--- Extracted data Enclosed Below ---

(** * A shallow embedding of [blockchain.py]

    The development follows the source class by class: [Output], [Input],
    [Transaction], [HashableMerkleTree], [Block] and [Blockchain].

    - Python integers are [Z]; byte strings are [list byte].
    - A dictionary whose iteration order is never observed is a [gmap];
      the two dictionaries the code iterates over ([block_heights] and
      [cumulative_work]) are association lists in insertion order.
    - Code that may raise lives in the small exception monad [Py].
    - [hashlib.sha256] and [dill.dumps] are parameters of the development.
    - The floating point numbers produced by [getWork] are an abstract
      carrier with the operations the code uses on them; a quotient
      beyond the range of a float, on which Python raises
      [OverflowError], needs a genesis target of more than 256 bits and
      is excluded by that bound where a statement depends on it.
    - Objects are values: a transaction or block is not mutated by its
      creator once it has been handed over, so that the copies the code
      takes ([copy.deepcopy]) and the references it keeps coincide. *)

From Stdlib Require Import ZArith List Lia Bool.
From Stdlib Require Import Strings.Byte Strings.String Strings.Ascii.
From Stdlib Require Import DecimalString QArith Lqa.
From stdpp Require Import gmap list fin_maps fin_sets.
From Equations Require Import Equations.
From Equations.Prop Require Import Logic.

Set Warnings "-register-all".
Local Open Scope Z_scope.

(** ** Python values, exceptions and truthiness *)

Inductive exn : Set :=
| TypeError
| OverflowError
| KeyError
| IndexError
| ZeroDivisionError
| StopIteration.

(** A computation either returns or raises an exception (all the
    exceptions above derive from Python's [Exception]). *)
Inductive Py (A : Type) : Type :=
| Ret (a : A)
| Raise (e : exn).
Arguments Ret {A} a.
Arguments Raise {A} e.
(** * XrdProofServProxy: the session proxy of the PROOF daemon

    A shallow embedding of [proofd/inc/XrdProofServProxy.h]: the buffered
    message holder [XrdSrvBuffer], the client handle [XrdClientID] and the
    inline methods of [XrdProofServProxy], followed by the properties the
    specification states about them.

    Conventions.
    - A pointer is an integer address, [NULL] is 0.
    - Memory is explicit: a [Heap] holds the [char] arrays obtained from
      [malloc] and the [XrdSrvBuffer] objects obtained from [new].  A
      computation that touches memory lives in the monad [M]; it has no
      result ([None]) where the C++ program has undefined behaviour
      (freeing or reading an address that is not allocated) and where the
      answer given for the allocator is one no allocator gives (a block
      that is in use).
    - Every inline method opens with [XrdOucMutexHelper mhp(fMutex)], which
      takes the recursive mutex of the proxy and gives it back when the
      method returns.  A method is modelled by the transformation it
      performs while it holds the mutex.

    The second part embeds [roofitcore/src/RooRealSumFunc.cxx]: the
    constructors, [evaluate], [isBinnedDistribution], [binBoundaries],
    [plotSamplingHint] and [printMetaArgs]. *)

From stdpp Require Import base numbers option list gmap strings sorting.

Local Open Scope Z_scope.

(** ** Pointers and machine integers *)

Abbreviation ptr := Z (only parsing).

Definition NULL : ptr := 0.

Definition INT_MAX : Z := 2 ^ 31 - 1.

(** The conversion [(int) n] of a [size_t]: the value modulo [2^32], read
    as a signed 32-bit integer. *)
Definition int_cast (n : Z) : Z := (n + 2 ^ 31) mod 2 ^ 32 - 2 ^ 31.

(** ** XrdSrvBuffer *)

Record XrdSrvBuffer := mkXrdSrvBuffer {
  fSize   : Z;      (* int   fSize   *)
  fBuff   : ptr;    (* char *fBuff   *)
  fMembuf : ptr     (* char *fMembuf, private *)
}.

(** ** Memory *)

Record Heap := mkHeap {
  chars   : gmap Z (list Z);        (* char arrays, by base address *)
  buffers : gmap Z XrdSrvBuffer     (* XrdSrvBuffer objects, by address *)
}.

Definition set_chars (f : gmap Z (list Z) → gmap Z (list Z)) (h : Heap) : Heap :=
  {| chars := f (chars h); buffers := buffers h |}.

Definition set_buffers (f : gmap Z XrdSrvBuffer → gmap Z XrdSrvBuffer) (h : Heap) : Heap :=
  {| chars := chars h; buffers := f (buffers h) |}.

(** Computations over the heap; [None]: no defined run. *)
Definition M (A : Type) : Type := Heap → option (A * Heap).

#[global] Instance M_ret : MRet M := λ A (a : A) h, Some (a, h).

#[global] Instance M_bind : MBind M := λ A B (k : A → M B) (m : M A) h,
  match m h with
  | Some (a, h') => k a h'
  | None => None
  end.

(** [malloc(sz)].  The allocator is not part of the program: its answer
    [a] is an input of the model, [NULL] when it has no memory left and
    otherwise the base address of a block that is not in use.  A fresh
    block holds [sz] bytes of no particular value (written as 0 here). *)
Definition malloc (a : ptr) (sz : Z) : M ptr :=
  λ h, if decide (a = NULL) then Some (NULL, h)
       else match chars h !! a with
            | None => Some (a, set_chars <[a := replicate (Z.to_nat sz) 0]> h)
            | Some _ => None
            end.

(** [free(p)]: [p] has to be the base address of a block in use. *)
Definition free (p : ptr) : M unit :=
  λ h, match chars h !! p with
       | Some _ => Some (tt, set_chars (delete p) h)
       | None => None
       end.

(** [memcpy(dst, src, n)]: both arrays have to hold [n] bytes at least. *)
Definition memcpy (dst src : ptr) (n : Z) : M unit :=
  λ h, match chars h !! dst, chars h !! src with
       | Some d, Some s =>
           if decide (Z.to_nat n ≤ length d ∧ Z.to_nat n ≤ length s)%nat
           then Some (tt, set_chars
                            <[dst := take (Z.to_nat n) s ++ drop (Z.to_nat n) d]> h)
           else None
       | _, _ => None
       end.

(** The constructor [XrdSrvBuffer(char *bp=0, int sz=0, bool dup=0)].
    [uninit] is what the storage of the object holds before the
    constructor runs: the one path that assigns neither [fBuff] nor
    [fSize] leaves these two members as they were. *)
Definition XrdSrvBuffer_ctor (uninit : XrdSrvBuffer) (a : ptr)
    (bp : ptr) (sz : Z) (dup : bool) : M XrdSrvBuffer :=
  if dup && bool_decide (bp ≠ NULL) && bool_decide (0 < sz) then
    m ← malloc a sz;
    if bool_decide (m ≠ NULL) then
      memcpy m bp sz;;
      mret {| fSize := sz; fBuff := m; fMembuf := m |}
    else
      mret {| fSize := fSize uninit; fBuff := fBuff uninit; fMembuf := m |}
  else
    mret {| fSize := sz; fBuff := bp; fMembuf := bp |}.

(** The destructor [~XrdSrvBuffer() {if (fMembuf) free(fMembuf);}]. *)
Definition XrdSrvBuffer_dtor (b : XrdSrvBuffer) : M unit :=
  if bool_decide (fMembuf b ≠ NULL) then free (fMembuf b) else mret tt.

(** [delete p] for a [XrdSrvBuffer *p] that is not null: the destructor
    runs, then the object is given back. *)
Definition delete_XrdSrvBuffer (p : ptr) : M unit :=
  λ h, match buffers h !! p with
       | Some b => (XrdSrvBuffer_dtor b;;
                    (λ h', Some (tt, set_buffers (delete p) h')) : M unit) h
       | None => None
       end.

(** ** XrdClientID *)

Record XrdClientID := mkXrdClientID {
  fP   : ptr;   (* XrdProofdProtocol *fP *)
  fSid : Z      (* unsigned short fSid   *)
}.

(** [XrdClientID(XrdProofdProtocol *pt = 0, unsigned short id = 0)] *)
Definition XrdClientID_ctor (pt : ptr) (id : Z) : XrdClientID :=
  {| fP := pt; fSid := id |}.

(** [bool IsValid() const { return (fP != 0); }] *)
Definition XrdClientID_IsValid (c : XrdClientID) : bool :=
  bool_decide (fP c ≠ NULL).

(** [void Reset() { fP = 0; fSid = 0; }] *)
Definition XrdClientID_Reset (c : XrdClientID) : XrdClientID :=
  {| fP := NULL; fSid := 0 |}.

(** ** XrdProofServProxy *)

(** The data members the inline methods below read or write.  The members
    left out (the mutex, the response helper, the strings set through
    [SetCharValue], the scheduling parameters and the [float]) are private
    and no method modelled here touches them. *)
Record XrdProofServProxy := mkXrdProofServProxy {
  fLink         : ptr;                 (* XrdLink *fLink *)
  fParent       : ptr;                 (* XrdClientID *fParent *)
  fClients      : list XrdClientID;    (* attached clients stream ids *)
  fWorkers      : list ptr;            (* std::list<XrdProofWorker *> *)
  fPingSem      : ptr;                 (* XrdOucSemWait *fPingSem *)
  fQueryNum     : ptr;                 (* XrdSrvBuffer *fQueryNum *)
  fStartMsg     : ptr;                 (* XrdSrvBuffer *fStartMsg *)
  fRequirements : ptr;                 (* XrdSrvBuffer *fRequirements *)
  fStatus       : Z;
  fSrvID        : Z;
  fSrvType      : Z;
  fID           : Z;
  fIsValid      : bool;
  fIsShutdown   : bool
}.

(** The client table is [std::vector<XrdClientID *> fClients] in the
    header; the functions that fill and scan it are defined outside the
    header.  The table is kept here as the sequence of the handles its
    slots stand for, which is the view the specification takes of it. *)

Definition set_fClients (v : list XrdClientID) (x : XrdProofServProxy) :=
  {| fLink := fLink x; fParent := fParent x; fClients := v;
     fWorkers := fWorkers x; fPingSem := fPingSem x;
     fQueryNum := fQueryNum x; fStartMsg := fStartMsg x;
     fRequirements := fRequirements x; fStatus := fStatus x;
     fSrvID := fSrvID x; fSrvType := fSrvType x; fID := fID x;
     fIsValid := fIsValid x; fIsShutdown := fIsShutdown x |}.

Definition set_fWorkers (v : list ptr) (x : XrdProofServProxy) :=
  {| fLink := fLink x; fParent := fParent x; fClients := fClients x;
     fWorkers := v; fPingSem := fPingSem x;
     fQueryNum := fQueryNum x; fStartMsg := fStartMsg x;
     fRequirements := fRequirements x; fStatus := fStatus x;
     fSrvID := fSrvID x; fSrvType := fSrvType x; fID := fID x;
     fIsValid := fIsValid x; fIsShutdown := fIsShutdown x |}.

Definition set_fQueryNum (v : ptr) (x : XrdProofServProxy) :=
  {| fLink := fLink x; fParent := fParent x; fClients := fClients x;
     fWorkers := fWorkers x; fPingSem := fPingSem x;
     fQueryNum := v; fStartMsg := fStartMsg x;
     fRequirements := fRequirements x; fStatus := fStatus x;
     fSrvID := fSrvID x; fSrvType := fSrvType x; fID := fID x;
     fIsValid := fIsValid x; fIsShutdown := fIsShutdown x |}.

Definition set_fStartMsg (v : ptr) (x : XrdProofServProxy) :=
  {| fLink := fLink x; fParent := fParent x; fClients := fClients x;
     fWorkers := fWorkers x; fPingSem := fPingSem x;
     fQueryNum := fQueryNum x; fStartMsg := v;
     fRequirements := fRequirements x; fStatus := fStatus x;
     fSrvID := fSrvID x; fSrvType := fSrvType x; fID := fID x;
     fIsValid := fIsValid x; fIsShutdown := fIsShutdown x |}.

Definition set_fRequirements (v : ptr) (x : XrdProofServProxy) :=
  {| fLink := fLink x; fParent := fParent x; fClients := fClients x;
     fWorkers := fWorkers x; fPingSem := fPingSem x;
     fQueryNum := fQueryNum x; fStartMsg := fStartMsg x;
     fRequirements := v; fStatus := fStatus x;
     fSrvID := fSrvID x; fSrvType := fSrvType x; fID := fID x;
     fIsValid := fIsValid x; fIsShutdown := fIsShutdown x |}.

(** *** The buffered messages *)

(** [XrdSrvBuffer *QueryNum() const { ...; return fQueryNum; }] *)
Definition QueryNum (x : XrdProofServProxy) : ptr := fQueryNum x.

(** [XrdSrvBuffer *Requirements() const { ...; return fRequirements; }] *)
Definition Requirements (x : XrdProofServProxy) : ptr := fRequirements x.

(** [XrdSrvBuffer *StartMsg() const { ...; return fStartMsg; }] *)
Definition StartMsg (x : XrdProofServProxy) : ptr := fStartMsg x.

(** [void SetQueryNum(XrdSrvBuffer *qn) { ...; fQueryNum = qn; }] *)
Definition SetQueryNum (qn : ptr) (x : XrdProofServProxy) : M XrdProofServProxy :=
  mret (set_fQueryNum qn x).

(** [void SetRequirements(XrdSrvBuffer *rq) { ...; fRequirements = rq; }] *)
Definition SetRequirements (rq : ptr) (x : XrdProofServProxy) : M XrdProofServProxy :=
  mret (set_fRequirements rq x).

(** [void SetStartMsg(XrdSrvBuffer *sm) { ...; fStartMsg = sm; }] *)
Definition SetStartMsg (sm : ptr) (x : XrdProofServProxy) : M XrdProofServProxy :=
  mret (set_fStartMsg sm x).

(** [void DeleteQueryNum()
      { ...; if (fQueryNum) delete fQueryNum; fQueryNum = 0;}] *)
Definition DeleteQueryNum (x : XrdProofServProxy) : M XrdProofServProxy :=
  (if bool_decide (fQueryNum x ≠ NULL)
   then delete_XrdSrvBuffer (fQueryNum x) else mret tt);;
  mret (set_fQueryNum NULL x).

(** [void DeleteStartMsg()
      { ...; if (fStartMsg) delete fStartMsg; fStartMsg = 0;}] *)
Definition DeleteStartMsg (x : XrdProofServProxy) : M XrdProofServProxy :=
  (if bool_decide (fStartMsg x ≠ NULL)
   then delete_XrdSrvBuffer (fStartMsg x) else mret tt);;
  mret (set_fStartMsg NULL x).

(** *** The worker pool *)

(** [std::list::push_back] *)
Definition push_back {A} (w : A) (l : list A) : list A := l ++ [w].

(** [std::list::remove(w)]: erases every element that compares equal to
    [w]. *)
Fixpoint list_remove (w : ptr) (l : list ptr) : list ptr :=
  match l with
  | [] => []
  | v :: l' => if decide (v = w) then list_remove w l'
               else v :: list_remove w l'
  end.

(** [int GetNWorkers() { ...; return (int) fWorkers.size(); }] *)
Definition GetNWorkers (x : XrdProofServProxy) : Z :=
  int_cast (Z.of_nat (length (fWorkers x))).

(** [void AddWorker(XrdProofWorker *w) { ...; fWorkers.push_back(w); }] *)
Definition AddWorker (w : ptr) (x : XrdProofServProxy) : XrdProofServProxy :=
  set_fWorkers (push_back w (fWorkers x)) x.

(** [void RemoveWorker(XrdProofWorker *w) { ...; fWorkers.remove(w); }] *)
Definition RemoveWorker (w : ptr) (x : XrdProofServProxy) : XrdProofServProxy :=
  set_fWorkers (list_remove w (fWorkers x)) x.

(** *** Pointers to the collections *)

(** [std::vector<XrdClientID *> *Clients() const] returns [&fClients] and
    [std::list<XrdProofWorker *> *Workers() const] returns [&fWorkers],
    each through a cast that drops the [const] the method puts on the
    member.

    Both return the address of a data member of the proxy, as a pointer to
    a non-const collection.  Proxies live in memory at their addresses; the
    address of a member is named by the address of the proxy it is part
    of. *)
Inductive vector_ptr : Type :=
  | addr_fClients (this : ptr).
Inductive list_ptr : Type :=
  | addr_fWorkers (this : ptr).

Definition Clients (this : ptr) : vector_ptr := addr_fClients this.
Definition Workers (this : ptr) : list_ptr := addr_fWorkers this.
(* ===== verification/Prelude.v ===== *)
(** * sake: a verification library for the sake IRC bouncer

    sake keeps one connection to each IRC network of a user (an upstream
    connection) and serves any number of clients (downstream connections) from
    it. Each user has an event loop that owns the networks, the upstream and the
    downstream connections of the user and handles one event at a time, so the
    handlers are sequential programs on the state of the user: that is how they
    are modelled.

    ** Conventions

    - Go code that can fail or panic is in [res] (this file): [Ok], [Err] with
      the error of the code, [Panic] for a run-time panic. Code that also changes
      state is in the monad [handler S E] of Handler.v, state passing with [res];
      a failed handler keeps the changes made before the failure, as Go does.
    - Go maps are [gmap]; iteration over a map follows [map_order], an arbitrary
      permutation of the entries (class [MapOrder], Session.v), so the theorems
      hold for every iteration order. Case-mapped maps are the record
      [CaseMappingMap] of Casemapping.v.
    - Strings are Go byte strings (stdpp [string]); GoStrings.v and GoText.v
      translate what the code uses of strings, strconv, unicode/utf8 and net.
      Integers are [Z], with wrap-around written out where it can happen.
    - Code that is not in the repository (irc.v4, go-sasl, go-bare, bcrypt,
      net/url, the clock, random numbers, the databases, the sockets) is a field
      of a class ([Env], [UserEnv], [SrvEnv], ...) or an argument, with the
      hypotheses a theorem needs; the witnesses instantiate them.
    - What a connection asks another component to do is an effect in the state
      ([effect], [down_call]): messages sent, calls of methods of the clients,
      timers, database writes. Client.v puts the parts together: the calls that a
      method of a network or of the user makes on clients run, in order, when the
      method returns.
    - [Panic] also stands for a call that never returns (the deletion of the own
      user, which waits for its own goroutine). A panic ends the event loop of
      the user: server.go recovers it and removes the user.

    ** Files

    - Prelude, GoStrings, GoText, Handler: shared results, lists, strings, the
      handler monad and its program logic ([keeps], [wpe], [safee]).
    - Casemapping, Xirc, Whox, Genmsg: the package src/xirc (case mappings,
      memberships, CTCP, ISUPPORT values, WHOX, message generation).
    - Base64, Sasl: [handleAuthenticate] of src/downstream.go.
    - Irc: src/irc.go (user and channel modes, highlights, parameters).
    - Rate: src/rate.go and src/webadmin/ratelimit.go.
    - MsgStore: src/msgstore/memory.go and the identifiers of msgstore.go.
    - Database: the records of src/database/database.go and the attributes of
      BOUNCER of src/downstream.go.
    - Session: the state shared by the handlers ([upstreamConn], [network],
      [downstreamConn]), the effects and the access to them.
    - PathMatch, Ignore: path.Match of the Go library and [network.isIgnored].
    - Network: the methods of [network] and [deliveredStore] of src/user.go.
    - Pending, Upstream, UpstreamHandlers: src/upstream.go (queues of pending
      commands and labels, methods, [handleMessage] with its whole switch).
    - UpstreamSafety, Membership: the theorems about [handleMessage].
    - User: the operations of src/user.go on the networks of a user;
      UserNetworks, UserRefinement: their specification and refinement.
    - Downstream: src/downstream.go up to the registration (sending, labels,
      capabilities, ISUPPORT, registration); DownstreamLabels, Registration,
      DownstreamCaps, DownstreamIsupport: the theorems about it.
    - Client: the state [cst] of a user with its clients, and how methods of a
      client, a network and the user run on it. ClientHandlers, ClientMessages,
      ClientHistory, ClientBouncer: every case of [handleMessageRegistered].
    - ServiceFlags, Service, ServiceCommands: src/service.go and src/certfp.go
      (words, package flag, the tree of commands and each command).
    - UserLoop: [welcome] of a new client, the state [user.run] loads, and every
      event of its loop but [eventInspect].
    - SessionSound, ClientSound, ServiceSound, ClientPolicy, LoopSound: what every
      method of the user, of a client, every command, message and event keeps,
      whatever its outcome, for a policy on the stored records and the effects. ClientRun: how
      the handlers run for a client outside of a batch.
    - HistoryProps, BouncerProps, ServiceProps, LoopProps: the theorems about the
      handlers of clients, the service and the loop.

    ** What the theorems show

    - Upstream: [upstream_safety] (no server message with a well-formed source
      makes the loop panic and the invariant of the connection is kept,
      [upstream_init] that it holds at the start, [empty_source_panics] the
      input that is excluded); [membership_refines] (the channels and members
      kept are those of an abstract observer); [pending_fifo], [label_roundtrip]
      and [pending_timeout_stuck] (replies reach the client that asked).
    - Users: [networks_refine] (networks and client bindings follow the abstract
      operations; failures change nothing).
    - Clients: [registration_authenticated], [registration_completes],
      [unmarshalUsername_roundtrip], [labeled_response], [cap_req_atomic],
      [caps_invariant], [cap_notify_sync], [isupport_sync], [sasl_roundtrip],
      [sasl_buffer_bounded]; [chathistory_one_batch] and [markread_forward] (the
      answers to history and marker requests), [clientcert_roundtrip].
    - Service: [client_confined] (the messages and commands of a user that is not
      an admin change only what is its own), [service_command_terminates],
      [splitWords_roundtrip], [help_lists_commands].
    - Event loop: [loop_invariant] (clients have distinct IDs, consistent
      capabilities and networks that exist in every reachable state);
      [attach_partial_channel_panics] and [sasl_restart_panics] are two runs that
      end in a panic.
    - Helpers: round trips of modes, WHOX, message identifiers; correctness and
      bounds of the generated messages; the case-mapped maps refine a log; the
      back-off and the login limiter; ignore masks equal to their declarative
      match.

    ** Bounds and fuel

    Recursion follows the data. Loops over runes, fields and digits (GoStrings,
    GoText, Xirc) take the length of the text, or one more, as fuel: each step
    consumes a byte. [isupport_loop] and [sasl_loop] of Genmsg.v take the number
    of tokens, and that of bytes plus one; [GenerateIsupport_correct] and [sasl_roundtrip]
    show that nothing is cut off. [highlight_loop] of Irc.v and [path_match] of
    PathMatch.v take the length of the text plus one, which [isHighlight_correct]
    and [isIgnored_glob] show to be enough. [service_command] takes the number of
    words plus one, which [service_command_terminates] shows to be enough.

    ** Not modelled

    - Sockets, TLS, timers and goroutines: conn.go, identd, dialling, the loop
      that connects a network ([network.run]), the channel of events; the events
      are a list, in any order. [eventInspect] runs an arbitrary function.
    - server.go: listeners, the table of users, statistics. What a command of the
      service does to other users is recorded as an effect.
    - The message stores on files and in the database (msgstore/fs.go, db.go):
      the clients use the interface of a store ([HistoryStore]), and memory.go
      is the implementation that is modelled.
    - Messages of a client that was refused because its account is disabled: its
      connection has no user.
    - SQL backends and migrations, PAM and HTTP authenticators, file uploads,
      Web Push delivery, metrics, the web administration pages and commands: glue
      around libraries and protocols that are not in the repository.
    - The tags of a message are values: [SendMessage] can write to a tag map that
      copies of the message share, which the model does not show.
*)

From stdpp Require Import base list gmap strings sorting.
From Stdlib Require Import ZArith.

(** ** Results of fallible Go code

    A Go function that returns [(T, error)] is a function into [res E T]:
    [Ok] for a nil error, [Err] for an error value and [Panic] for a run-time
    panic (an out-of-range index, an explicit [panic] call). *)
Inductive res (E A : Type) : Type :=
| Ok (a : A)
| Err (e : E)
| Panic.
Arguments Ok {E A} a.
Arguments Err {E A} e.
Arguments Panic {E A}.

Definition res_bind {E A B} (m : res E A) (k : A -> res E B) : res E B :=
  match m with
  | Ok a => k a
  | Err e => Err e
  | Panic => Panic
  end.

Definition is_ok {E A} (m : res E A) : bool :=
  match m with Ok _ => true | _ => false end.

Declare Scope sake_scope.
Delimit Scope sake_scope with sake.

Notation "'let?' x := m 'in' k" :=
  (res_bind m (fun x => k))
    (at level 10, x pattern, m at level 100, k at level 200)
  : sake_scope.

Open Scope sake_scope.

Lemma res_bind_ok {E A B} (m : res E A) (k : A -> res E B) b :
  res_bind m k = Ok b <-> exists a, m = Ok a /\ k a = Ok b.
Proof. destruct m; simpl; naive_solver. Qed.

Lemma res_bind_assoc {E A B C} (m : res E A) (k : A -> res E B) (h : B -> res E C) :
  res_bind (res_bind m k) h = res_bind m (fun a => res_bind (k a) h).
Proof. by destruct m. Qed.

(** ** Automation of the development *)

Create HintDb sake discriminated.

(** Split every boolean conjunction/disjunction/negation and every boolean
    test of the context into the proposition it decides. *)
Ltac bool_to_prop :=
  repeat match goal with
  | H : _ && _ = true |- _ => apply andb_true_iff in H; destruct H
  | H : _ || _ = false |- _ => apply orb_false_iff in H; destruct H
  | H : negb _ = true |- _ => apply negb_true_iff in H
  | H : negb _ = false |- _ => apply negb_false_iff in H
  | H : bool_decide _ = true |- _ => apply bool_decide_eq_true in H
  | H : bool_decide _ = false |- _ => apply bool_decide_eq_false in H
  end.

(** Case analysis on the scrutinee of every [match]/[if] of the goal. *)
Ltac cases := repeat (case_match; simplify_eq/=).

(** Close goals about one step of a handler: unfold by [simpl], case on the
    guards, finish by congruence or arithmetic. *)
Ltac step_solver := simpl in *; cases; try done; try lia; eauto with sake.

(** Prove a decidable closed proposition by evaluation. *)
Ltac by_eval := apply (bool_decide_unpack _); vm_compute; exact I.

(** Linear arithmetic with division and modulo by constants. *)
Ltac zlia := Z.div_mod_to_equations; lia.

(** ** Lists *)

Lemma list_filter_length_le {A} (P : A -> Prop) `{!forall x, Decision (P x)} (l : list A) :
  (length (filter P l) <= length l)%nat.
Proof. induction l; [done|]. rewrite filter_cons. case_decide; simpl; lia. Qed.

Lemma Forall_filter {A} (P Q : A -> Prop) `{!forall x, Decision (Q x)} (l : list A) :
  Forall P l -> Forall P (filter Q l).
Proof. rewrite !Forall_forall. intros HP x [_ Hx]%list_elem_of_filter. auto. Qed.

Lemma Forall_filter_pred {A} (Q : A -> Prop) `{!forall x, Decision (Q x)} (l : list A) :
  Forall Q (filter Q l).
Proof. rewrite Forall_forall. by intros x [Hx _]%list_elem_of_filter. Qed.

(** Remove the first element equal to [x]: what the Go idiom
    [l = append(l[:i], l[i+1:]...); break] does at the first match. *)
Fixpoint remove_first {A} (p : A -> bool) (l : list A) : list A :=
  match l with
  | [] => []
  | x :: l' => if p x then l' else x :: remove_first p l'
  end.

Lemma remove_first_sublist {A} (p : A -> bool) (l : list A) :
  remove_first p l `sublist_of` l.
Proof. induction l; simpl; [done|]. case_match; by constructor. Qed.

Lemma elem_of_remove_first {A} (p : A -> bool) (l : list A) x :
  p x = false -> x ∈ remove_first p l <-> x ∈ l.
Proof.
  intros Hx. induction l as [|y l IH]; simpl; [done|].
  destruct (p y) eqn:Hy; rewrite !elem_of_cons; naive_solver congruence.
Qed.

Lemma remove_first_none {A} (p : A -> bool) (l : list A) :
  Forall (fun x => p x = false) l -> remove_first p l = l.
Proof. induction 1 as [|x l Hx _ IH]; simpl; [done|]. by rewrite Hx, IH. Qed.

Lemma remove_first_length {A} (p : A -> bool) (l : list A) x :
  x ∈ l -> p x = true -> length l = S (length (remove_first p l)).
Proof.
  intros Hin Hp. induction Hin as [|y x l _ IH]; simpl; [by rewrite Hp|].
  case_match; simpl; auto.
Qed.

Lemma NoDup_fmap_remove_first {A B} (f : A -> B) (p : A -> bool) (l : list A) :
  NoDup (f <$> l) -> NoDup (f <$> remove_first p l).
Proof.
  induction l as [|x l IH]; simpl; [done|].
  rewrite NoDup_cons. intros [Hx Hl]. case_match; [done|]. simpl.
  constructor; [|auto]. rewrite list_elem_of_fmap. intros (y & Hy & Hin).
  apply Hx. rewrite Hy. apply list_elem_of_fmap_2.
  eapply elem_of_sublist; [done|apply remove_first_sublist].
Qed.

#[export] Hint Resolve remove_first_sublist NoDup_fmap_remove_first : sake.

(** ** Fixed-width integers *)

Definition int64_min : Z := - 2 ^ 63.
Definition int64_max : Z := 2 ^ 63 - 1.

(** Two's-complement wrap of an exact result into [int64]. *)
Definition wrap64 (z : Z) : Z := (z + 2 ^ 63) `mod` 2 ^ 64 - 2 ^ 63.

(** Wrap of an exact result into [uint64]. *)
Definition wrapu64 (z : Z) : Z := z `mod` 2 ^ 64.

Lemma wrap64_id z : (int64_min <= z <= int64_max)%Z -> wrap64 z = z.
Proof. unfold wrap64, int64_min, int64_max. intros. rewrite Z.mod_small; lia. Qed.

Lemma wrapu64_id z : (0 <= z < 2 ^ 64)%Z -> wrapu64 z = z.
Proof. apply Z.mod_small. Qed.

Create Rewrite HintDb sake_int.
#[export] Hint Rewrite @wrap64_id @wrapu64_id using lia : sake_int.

--- End of Enclosed Extracted data ---

■ **Exercise instructions**:
Take the stretch of lines above from the one containing "- UpstreamSafety, Membership: the" through the one containing "the theorems show" and repeat it exactly, adding no other line.

■ **Reply to the exercise**:
    - UpstreamSafety, Membership: the theorems about [handleMessage].
    - User: the operations of src/user.go on the networks of a user;
      UserNetworks, UserRefinement: their specification and refinement.
    - Downstream: src/downstream.go up to the registration (sending, labels,
      capabilities, ISUPPORT, registration); DownstreamLabels, Registration,
      DownstreamCaps, DownstreamIsupport: the theorems about it.
    - Client: the state [cst] of a user with its clients, and how methods of a
      client, a network and the user run on it. ClientHandlers, ClientMessages,
      ClientHistory, ClientBouncer: every case of [handleMessageRegistered].
    - ServiceFlags, Service, ServiceCommands: src/service.go and src/certfp.go
      (words, package flag, the tree of commands and each command).
    - UserLoop: [welcome] of a new client, the state [user.run] loads, and every
      event of its loop but [eventInspect].
    - SessionSound, ClientSound, ServiceSound, ClientPolicy, LoopSound: what every
      method of the user, of a client, every command, message and event keeps,
      whatever its outcome, for a policy on the stored records and the effects. ClientRun: how
      the handlers run for a client outside of a batch.
    - HistoryProps, BouncerProps, ServiceProps, LoopProps: the theorems about the
      handlers of clients, the service and the loop.

    ** What the theorems show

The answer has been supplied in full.